• [ASSIGNMENT]
Would you repeat exactly the part of the listing below that runs from the line containing "Definition delete_ctx : ctx" down to the line containing "Lemma forged_token (tok", inclusive, and nothing else?

────────────────────

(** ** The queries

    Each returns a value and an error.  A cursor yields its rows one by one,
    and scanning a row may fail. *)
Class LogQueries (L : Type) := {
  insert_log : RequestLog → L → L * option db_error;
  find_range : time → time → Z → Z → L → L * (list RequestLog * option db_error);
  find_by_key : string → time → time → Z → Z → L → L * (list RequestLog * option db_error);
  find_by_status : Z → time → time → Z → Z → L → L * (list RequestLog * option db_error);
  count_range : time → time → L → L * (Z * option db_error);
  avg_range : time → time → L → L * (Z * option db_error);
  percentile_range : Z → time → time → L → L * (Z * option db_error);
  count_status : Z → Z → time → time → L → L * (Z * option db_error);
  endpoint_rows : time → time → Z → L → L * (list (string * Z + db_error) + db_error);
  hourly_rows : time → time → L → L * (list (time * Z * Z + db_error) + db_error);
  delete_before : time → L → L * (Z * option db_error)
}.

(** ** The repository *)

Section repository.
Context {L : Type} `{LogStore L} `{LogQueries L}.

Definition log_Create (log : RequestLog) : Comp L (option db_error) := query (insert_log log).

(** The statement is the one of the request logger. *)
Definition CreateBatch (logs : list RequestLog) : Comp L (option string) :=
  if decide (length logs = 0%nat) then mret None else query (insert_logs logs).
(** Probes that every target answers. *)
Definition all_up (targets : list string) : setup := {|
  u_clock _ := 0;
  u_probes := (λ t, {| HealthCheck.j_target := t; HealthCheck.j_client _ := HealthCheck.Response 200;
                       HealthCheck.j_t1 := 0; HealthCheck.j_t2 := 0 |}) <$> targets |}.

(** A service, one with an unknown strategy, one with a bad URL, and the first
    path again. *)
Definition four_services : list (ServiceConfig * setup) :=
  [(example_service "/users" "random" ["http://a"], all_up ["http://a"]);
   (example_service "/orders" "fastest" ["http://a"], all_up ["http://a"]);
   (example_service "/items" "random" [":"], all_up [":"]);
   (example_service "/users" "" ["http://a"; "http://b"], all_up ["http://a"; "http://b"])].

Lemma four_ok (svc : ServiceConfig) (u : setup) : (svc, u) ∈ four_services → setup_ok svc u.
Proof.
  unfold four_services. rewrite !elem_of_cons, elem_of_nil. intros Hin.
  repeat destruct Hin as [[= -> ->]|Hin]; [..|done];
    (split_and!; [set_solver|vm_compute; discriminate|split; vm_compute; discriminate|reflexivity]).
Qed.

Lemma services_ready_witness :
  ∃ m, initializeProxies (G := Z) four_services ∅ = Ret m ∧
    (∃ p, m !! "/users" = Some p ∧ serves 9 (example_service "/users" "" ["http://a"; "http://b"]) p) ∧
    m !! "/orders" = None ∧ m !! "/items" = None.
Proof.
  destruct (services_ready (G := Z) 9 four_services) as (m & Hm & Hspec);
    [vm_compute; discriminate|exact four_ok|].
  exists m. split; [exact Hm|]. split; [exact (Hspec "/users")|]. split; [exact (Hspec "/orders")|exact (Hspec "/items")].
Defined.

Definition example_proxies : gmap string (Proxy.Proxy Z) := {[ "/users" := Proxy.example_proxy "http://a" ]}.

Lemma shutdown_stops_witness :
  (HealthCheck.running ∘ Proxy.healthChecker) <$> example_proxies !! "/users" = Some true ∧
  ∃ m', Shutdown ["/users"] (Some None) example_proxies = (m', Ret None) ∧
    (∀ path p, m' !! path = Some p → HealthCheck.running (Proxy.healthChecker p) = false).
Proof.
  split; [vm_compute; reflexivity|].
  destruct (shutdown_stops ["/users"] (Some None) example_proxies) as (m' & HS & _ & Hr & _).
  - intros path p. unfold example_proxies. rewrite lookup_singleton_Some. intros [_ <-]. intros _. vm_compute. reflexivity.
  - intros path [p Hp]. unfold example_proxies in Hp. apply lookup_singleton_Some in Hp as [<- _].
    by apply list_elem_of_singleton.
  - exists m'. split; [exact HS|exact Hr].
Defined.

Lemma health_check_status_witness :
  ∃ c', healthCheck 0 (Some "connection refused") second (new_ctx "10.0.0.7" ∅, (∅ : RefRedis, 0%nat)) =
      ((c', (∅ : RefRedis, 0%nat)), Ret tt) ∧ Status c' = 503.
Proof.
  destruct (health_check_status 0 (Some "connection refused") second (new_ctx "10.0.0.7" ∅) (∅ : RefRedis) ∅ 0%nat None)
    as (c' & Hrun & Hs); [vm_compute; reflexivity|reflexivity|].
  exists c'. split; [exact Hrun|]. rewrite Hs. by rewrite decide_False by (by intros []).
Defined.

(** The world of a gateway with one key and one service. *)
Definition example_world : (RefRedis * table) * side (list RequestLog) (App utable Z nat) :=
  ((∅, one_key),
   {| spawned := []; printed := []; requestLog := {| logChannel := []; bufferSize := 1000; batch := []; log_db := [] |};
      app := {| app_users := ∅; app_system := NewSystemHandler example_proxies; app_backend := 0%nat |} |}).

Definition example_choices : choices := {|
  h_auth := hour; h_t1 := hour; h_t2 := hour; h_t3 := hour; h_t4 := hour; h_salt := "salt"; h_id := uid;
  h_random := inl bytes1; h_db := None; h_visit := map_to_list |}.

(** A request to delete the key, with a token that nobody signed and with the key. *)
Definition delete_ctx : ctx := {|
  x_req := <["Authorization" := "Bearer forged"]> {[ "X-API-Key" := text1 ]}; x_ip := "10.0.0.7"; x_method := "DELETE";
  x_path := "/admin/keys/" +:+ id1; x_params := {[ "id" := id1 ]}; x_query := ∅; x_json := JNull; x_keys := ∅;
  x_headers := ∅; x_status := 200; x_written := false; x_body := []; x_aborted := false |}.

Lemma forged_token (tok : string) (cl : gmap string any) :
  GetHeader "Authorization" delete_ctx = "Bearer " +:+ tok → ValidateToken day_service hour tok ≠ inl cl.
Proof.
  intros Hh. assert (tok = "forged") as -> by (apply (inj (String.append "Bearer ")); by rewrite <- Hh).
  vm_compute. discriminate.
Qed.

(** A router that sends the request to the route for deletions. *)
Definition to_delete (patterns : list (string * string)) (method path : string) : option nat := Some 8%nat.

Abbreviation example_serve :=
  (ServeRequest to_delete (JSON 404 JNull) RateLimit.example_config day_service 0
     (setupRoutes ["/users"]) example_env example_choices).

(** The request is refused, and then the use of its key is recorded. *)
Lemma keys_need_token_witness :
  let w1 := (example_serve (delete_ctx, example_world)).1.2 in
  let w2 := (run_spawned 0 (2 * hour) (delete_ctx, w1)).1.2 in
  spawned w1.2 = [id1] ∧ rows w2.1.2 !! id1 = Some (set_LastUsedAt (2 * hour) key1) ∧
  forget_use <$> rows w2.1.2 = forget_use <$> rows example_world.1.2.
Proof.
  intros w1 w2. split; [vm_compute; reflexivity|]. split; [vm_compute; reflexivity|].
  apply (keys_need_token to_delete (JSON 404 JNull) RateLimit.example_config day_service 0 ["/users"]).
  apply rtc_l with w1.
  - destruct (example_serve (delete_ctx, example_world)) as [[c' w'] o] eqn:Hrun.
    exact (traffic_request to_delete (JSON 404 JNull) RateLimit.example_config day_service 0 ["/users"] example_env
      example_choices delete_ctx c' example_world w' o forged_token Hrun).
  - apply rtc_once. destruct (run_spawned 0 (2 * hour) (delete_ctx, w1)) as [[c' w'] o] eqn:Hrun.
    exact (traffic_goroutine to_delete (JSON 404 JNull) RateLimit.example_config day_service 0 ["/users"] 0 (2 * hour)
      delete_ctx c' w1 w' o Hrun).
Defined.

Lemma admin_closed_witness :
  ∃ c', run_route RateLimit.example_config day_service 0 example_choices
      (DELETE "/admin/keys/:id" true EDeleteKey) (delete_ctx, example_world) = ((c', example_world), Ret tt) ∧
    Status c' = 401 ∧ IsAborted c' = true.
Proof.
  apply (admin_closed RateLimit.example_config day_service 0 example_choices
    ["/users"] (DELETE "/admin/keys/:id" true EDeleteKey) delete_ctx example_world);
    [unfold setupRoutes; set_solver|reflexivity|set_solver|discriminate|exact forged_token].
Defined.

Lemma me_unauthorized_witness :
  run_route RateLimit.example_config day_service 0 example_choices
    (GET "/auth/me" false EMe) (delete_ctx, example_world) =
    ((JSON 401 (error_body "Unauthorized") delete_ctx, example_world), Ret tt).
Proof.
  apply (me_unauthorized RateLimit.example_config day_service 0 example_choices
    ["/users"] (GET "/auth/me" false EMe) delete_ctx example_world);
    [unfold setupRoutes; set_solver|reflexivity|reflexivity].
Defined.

────────────────────

• [RESULT OF THE TASK]
Definition delete_ctx : ctx := {|
  x_req := <["Authorization" := "Bearer forged"]> {[ "X-API-Key" := text1 ]}; x_ip := "10.0.0.7"; x_method := "DELETE";
  x_path := "/admin/keys/" +:+ id1; x_params := {[ "id" := id1 ]}; x_query := ∅; x_json := JNull; x_keys := ∅;
  x_headers := ∅; x_status := 200; x_written := false; x_body := []; x_aborted := false |}.

Lemma forged_token (tok : string) (cl : gmap string any) :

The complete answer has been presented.